Initialization hangs: Check that your hostname resolves correctly (ping $(hostname))
GPU not detected: Verify nvidia-smi shows GPUs and CUDA is properly installed
Slow communication: Sometimes communication might be very slow. For detailed communication debugging, set export NCCL_DEBUG=INFO

Complete example#

Here’s a complete example showing distributed NetKet usage:

import jax
import netket as nk

# Initialize distributed computing
jax.distributed.initialize()

# Verify setup
print(f"[{jax.process_index()}/{jax.process_count()}] devices:", jax.devices(), flush=True)
print(f"[{jax.process_index()}/{jax.process_count()}] local devices:", jax.local_devices(), flush=True)
print(f"I will be running a calculation among {jax.process_count()} tasks, "
      f"using a total of {len(jax.devices())} devices "
      f"({len(jax.local_devices())} per slurm task). "
      f"If this does not match your expected number of total devices, "
      f"something is misconfigured", flush=True)

# Define your quantum system
L = 20
g = nk.graph.Hypercube(length=L, n_dim=1, pbc=True)
hi = nk.hilbert.Spin(s=1/2, N=g.n_nodes)

# Create Hamiltonian
ha = nk.operator.Ising(hilbert=hi, graph=g, h=1.0)

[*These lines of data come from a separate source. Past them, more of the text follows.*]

(** * A shallow embedding of the PERSONAL-AI-ASSITANT backend services

    The Python services (app/services, app/rag, app/prompts, app/api/routes)
    are modelled in a small state-and-exception monad.  The state [World]
    holds what the code talks to: the prompt files on disk, the scripted
    replies of the remote chat-completion and embedding APIs, the Qdrant
    server (its collections and the requests it received), the module-level
    singletons and the sleeps of the retry decorator.  A Python exception is
    a value of [exn]; raising keeps the side effects done so far. *)

From Stdlib Require Import String Ascii List Bool ZArith QArith Lia Sorted.
Import ListNotations.
Open Scope string_scope.
Set Warnings "-register-all".

(** ** Python values and exceptions *)

(** Values produced by [json.loads] and returned as response dicts.  A
    Python dict keeps insertion order, so it is an association list. *)
Inductive pyval : Type :=
  | PNone
  | PBool (b : bool)
  | PInt (z : Z)
  | PFloat (q : Q)
  | PStr (s : string)
  | PList (l : list pyval)
  | PDict (d : list (string * pyval)).

Inductive exn : Type :=
  | FileNotFoundError
  | OSError                 (** any other failure of reading a file *)
  | JSONDecodeError
  | TypeError
  | AttributeError
  | IndexError
  | APIError                (** openai / httpx transport or status error *)
  | QdrantError             (** qdrant_client UnexpectedResponse and the like *)
  | EmbeddingError
  | LLMError
  | VectorStoreError
  | ConfigurationError
  | RetryError (last : exn) (** tenacity.RetryError, wrapping the last attempt *).

(** [isinstance(e, RAGException)] *)
Definition is_rag_exception (e : exn) : bool :=
  match e with
  | EmbeddingError | LLMError | VectorStoreError | ConfigurationError => true
  | _ => false
  end.

Inductive outcome (A : Type) : Type :=
  | Ok (a : A)
  | Raise (e : exn).
Arguments Ok {A} a.
Arguments Raise {A} e.

(** [d[k]] lookup (first binding) and [d[k] = v] update of a dict. *)
Fixpoint dict_get {V} (d : list (string * V)) (k : string) : option V :=
  match d with
  | [] => None
  | (k', v) :: d' => if String.eqb k k' then Some v else dict_get d' k
  end.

# Define neural network model
model = nk.models.RBM(alpha=1)

# Create variational state
vs = nk.vqs.MCState(
    sampler=nk.sampler.MetropolisLocal(hi),
    model=model,
    n_samples=1024
)

# Set up optimizer and driver
opt = nk.optimizer.Sgd(learning_rate=0.01)
gs = nk.driver.VMC(ha, opt, variational_state=vs)

# Run optimization
if jax.process_index() == 0:
    print("Starting VMC optimization...", flush=True)

gs.run(n_iter=300, out='distributed_result')

if jax.process_index() == 0:
    print("Optimization complete!", flush=True)
    print(f"Final energy: {gs.energy}", flush=True)

This setup will automatically distribute the computation across all available devices and handle the distributed sampling and optimization efficiently.